12. We have been waiting now in Warsaw for almost two weeks to get started on discussions, and your govt must bear the responsibility for the fact that these have yet to get underway. You well know that one important subject for such discussions would be to arrange for mutual de-escalation, including bombing of NVN. You also know that in all of the discussions leading up to the Polish proposal and our agreement to meet with the NVN in Warsaw, there was no condition relating to bombing. All of the increasingly indignant charges we have heard here, including the threat to terminate the conversations, are based on events subsequent to the agreement reached with the Polish Govt on Dec. 3, events which are extraneous to what was the basis of our agreement at that time.
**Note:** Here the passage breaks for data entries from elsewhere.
(** The reducer's next step on the operation it has in hand.  A task is spawned
    and registered in one step: until it is registered it can only use its
    control, which it may as well do afterwards. *)
Inductive hand_step (y : System) (id : RuntimeOperationId) (ref : ControlRef)
    : Hand Request → Place Request → Sup → Prop :=
  | hand_launch cleanup request w s' w' :
      launch_command (mkAdmission id ref cleanup, request) (sy_sup y) w = (Ok (), s', w') →
      hand_step y id ref (HandCommand cleanup request) (Supervised (sv_next_task (sy_sup y))) s'
  (* [await_blocking_work_idle]: the tracker is closed, then it becomes idle *)
  | hand_stop_accepting d joined w s' w' :
      on_control ref (λ c, c <| oc_blocking_work ::= stop_accepting |>) (sy_sup y) w = (Ok (), s', w') →
      hand_step y id ref (HandJoined d joined) (InHand (HandDraining d joined)) s'
  | hand_idle d joined c :
      sv_heap (sy_sup y) !! ref = Some c → is_idle (oc_blocking_work c) = true →
      hand_step y id ref (HandDraining d joined) (InHand (HandIdle d joined)) (sy_sup y)
  (* the cleanup, and what follows from the way the task ended *)
  | hand_cleanup_failed d joined remove_file error w s' w' :
      descriptor_fits y d → cleanup_run remove_file (td_cleanup d) (sy_sup y) w = (Ok (Err error), s', w') →
      hand_step y id ref (HandIdle d joined) (InHand (HandSettle (CleanupFailed (error_text error)))) s'
  | hand_task_failed d joined remove_file t w s' w' :
      cleanup_run remove_file (td_cleanup d) (sy_sup y) w = (Ok (Ok ()), s', w') → joined_failure joined = Some t →
      hand_step y id ref (HandIdle d joined) (InHand (HandSettle t)) s'
  | hand_reduce d tid exit remove_file id' d' t retain w s1 w1 s' w' :
      descriptor_fits y d → cleanup_run remove_file (td_cleanup d) (sy_sup y) w = (Ok (Ok ()), s1, w1) →
      reduce_exit exit d s1 w1 = (Ok (id', d', t, retain), s', w') →
      hand_step y id ref (HandIdle d (JoinedExit tid exit)) (InHand (HandExit d' t retain)) s'
  (* calls on the registry *)
  | hand_settle t disposition w s' w' :
      on_registry (transition id t) (sy_sup y) w = (Ok disposition, s', w') →
      hand_step y id ref (HandSettle t) (InHand HandFinish) s'
  | hand_transition d t retain disposition w s' w' :
      on_registry (transition id t) (sy_sup y) w = (Ok disposition, s', w') →
      hand_step y id ref (HandExit d (Some t) retain) (InHand (HandStatus d retain)) s'
  | hand_no_transition d retain :
      hand_step y id ref (HandExit d None retain) (InHand (HandStatus d retain)) (sy_sup y)
  | hand_status d retain status w s' w' :
      operation_status id (sy_sup y) w = (Ok status, s', w') →
      hand_step y id ref (HandStatus d retain)
        (InHand (if retain && awaits_external status then HandKeep d else HandFinish)) s'
  (* the operation is kept in a new task, or it leaves *)
  | hand_keep d w s' w' :
      (task_id ← spawn_operation_task (ExternalTask id (td_control d) (td_external_wait_policy d));
       insert_descriptor task_id (d <| td_kind := KindExternal |> <| td_cleanup := [] |>))
        (sy_sup y) w = (Ok (), s', w') →
      hand_step y id ref (HandKeep d) (Supervised (sv_next_task (sy_sup y))) s'
  | hand_finish w s' w' :
      finish_operation id (sy_sup y) w = (Ok (), s', w') → hand_step y id ref HandFinish (Leaving true) s'.

Inductive system_step : System → System → Prop :=
  (* registry calls of other threads; [start_admitted] of [mod.rs] inserts the
     record of an operation between [prepare] and [admit], under a new id *)
  | step_insert_record id request now r w out g' w' y :
      (∀ e, sy_ledger y !! id = Some e → prepared e.2 = true) →
      id ∉ sy_applied y ∪ sy_signalled y ∪ sy_settled y →
      running_runtime_operation_record id request now = Ok r →
      insert_record r (sv_registry (sy_sup y)) w = (out, g', w') →
      system_step y (y <| sy_sup ::= λ s, s <| sv_registry := g' |> |>)
  | step_registry g' y :
      registry_call (sv_registry (sy_sup y)) g' →
      system_step y (y <| sy_sup ::= λ s, s <| sv_registry := g' |> |>)
  (* [request_cancel] of [mod.rs]: the registry first, then the control *)
  | step_cancel_registry id w out g' w' y :
      transition id CancelRequested (sv_registry (sy_sup y)) w = (out, g', w') →
      system_step y (y <| sy_sup ::= λ s, s <| sv_registry := g' |> |>
                       <| sy_applied ::= λ a, if is_applied out then {[id]} ∪ a else a |>)
  | step_cancel_control id w out s' w' y :
      id ∈ sy_applied y → cancel id (sy_sup y) w = (out, s', w') →
      system_step y (y <| sy_sup := s' |> <| sy_acknowledged ::= λ a, {[id]} ∪ a |>
                       <| sy_signalled ::= λ a, {[id]} ∪ a |>)
  (* an event settles an operation; then its control is told *)
  | step_ingest event w v settled g' w' y :
      event_fits event →
      ingest_module_event_with_settlement event (sv_registry (sy_sup y)) w = (Ok (v, settled), g', w') →
      system_step y (y <| sy_sup ::= λ s, s <| sv_registry := g' |> |>
                       <| sy_settled ::= λ a, match settled with Some id => {[id]} ∪ a | None => a end |>)
  | step_settle id w out s' w' y :
      id ∈ sy_settled y → settle id (sy_sup y) w = (out, s', w') → system_step y (y <| sy_sup := s' |>)
  (* closing *)
  | step_close_phase w out s' w' y :
      begin_close_phase (sy_sup y) w = (out, s', w') → system_step y (y <| sy_sup := s' |>)
  | step_close_root y :
      sv_phase (sy_sup y) ≠ PhaseOpen → system_step y (y <| sy_sup ::= λ s, s <| sv_root := true |> |>)
  | step_take_controller w out s' w' y :
      take_controller (sy_sup y) w = (out, s', w') → system_step y (y <| sy_sup := s' |>)
  | step_controller_stopped y :
      sv_controller (sy_sup y) = ControllerDraining → sv_phase (sy_sup y) ≠ PhaseOpen →
      system_step y (y <| sy_sup ::= λ s, s <| sv_controller := ControllerStopped |> |>)
  | step_closed shutdown_error y :
      sv_controller (sy_sup y) = ControllerStopped → sv_phase (sy_sup y) ≠ PhaseOpen →
      system_step y (y <| sy_sup ::= λ s, s <| sv_phase := PhaseClosed |> <| sv_shutdown_error := shutdown_error |> |>)
  (* [prepare], first lock by lock: the controller is started, a permit is
     taken and the control created; operation ids are not reused *)
  | step_start_controller y :
      sv_controller (sy_sup y) = ControllerUnstarted →
      system_step y (y <| sy_sup ::= λ s, s <| sv_controller := ControllerRunning |> <| sv_commands := [] |>
                            <| sv_commands_closed := false |> <| sv_shutting_down := sv_root s |> |>)
  | step_acquire id request deadline file grace w s' w' y :
      sy_ledger y !! id = None → sv_controller (sy_sup y) ≠ ControllerUnstarted →
      try_acquire_permit (sy_sup y) w = (Ok (), s', w') →
      let ref := length (sv_heap (sy_sup y)) in
      let cleanup := match file with Some _ => [ref] | None => [] end in
      system_step y (moved id (Some (ref, Admitting StagePrepared cleanup request))
                       (s' <| sv_heap ::= λ heap, heap ++
                          [control_new deadline ((λ path, mkDisposable path false) <$> file) grace] |>) y
                       <| sy_owner ::= λ l, l ++ [id] |>)
  (* then as a whole *)
  | step_prepare id request w a s' w' y :
      sy_ledger y !! id = None →
      prepare id request (sy_sup y) w = (Ok a, s', w') →
      system_step y (moved id (Some (oa_control a, Admitting StagePrepared (oa_cleanup a) request)) s' y
                       <| sy_owner ::= λ l, l ++ [id] |>)
  | step_prepare_failed id request w e s' w' y :
      prepare id request (sy_sup y) w = (Err e, s', w') → system_step y (y <| sy_sup := s' |>)
  (* [start_admitted] fails after [prepare] and drops the admission *)
  | step_prepared_dropped id ref cleanup request y :
      sy_ledger y !! id = Some (ref, Admitting StagePrepared cleanup request) →
      system_step y (moved id None ((sy_sup y) <| sv_permits ::= Z.succ |>) y)
  | step_admit_insert id ref cleanup request w out s' w' y :
      sy_ledger y !! id = Some (ref, Admitting StagePrepared cleanup request) →
      or_release (admit_insert (mkAdmission id ref cleanup)) (sy_sup y) w = (out, s', w') →
      system_step y (moved id (if is_ok out then Some (ref, Admitting StageInserted cleanup request) else None) s' y)
  | step_admit_synchronize id ref cleanup request w out s' w' y :
      sy_ledger y !! id = Some (ref, Admitting StageInserted cleanup request) →
      or_release (or_remove_control id (synchronize_admitted_control id)) (sy_sup y) w = (out, s', w') →
      system_step y (moved id (if is_ok out then Some (ref, Admitting StageSynchronized cleanup request) else None) s' y
                       <| sy_signalled ::= λ a, if is_canceling (sv_registry s') id then {[id]} ∪ a else a |>)
  | step_admit_sender id ref cleanup request w out s' w' y :
      sy_ledger y !! id = Some (ref, Admitting StageSynchronized cleanup request) →
      or_release (or_remove_control id controller_sender) (sy_sup y) w = (out, s', w') →
      system_step y (moved id (if is_ok out then Some (ref, Admitting StageSending cleanup request) else None) s' y)
  | step_admit_send id ref cleanup request w out s' w' y :
      sy_ledger y !! id = Some (ref, Admitting StageSending cleanup request) →
      or_release (admit_send (mkAdmission id ref cleanup) request) (sy_sup y) w = (out, s', w') →
      system_step y (moved id (if is_ok out then Some (ref, Queued) else None) s' y)
  (* a failed admission: its control is removed, then its permit is dropped *)
  | step_admit_failed id ref stage cleanup request w s' w' y :
      sy_ledger y !! id = Some (ref, Admitting stage cleanup request) → stage ≠ StagePrepared →
      remove_control id (sy_sup y) w = (Ok (), s', w') →
      system_step y (moved id (Some (ref, Leaving false)) s' y)
  | step_release id ref taken_ w s' w' y :
      sy_ledger y !! id = Some (ref, Leaving taken_) →
      release_permit (sy_sup y) w = (Ok (), s', w') → system_step y (moved id None s' y)
  (* tasks, and workers that outlive the task the reducer has joined *)
  | step_task tid t e y :
      sv_tasks (sy_sup y) !! tid = Some t →
      system_step y (y <| sy_sup ::= λ s, s <| sv_heap ::= alter (task_effect (sv_root s) e) (task_control t) |> |>)
  | step_worker id ref h e y :
      sy_ledger y !! id = Some (ref, InHand h) →
      system_step y (y <| sy_sup ::= λ s, s <| sv_heap ::= alter (task_effect (sv_root s) e) ref |> |>)
  (* the reducer: it takes an operation in hand and works on it *)
  | step_close_channel w s' w' y :
      reducer_idle y = true → sv_shutting_down (sy_sup y) = true →
      close_commands (sy_sup y) w = (Ok (), s', w') → system_step y (y <| sy_sup := s' |>)
  | step_receive a request rest y :
      reducer_idle y = true → sv_commands (sy_sup y) = (a, request) :: rest →
      system_step y (moved (oa_operation_id a)
        (Some (oa_control a, InHand (if sv_shutting_down (sy_sup y)
                                     then HandSettle (Shutdown not_executed_message)
                                     else HandCommand (oa_cleanup a) request)))
        ((sy_sup y) <| sv_commands := rest |>) y)
  | step_join tid t d joined w s' w' y :
      reducer_idle y = true → joined_task_id joined = tid → sv_tasks (sy_sup y) !! tid = Some t →
      sv_descriptors (sy_sup y) !! tid = Some d → joined_of_task y t joined →
      unregister_operation_task (td_operation_id d) tid
        ((sy_sup y) <| sv_tasks ::= delete tid |> <| sv_descriptors ::= delete tid |>) w = (Ok (), s', w') →
      system_step y (moved (td_operation_id d) (Some (td_control d, InHand (HandJoined d joined))) s' y)
  | step_hand id ref h p s' y :
      sy_ledger y !! id = Some (ref, InHand h) → hand_step y id ref h p s' →
      system_step y (moved id (Some (ref, p)) s' y)
  | step_deadline_of tid d now y :
      reducer_idle y = true → sv_descriptors (sy_sup y) !! tid = Some d →
      system_step y (y <| sy_sup ::= λ s, s <| sv_heap ::= expire now d |> |>)
  (* its arms as a whole *)
  | step_head w b s' w' y :
      reducer_idle y = true → loop_head (sy_sup y) w = (Ok b, s', w') →
      system_step y (y <| sy_sup := s' |>
        <| sy_ledger ::= λ l, if sv_shutting_down (sy_sup y)
             then filter (λ kv, queued kv.2.2 = false) l else l |>)
  | step_command id ref a request rest w s' w' y :
      reducer_idle y = true →
      sv_shutting_down (sy_sup y) = false → sv_commands (sy_sup y) = (a, request) :: rest →
      id = oa_operation_id a → ref = oa_control a →
      arm_command (sy_sup y) w = (Ok (), s', w') →
      system_step y (moved id (Some (ref, Supervised (sv_next_task (sy_sup y)))) s' y)
  | step_channel_closed w s' w' y :
      reducer_idle y = true →
      sv_shutting_down (sy_sup y) = false → sv_commands (sy_sup y) = [] →
      sv_controller (sy_sup y) ≠ ControllerRunning →
      arm_command (sy_sup y) w = (Ok (), s', w') → system_step y (y <| sy_sup := s' |>)
  | step_root w s' w' y :
      reducer_idle y = true → sv_root (sy_sup y) = true →
      arm_root (sy_sup y) w = (Ok (), s', w') → system_step y (y <| sy_sup := s' |>)
  | step_deadline w s' w' y :
      reducer_idle y = true → arm_deadline (sy_sup y) w = (Ok (), s', w') → system_step y (y <| sy_sup := s' |>)
  | step_expiry w s' w' y :
      reducer_idle y = true → arm_expiry (sy_sup y) w = (Ok (), s', w') → system_step y (y <| sy_sup := s' |>)
  | step_retention w s' w' y :
      reducer_idle y = true → arm_retention (sy_sup y) w = (Ok (), s', w') → system_step y (y <| sy_sup := s' |>)
  | step_joined tid t d remove_file joined w s' w' y :
      reducer_idle y = true →
      joined_task_id joined = tid → sv_tasks (sy_sup y) !! tid = Some t →
      sv_descriptors (sy_sup y) !! tid = Some d → descriptor_fits y d → joined_of_task y t joined →
      arm_joined remove_file joined (sy_sup y) w = (Ok (), s', w') →
      system_step y (moved (td_operation_id d)
        (match sv_descriptors s' !! sv_next_task (sy_sup y) with
         | Some d' => Some (td_control d', Supervised (sv_next_task (sy_sup y)))
         | None => None
         end) s' y).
13. We are deeply concerned over the gravity of Polish actions which serve the basic, long-run interests of neither of the parties whom you say you mean to be helping. We regretfully find ourselves being led to the conclusion that the Polish Govt, whether on its own or in response to promptings from the NVN Govt, is seeking to make a case which is based on false premises and does not relate to the facts as we know them. This gives us concern not only because of the damaging effect it could have on prospects for working out a peaceful settlement in Viet-Nam but because we would find it difficult not to have our attitude about our relations with the Polish Govt also affected.

14. But our desire is to move toward peace and our conviction is that the best road to take is one of direct discussion with Hanoi's representatives. We are somewhat confused as a result of our conversations here as to what Hanoi has said and what represents the views of the Polish Govt. Our strong impression is that, in spite of our readiness both in Saigon with Lewandowski and now in Warsaw to present quite fully and frankly our position, we have not received any communication at all from the NVN Govt. The issues that stand between us and a peaceful settlement are exceedingly complex and difficult and we despair of progress being made until the way is open for an exchange of views rather than a unilateral declaration from our side.

15. Nevertheless we want to leave no stone unturned in our search for peace and would like to turn for a moment from the total picture to one sector of it in which conceivably we might begin to move. This is with respect to the possible beginning of de-escalation through a two-phased arrangement referred to in Lewandowski's eighth point. This, you will recall, involves a package deal, to be worked out, which in its totality would represent what both we and Hanoi could agree to as a reasonable measure of mutual de-escalation, but which would have two separate phases in its execution. Phase A would be a bombing suspension, while Phase B, which would follow after some adequate period, would see the execution of all the other agreed de-escalatory actions. Hanoi's actions taken in Phase B would appear to be in response to our actions in Phase B rather than to the bombing suspension.

16. We are ready to sit down with NVN representatives tomorrow to see whether an arrangement along these lines could be worked out. On the other hand, the NVN may prefer in the initial stages to deal through the Polish Govt. In that case we are ready to consider whatever proposals the NVN would wish to put forward as to the elements which would go into such a two-phase package arrangement. Agreement here would solve beyond cavil the problems, real or imagined, which you present repeatedly.

17. On the other hand, if Hanoi officials wish to proceed promptly to a total agreement representing the terms of an agreed settlement, we are prepared to move along that track, including de-escalation as the final item.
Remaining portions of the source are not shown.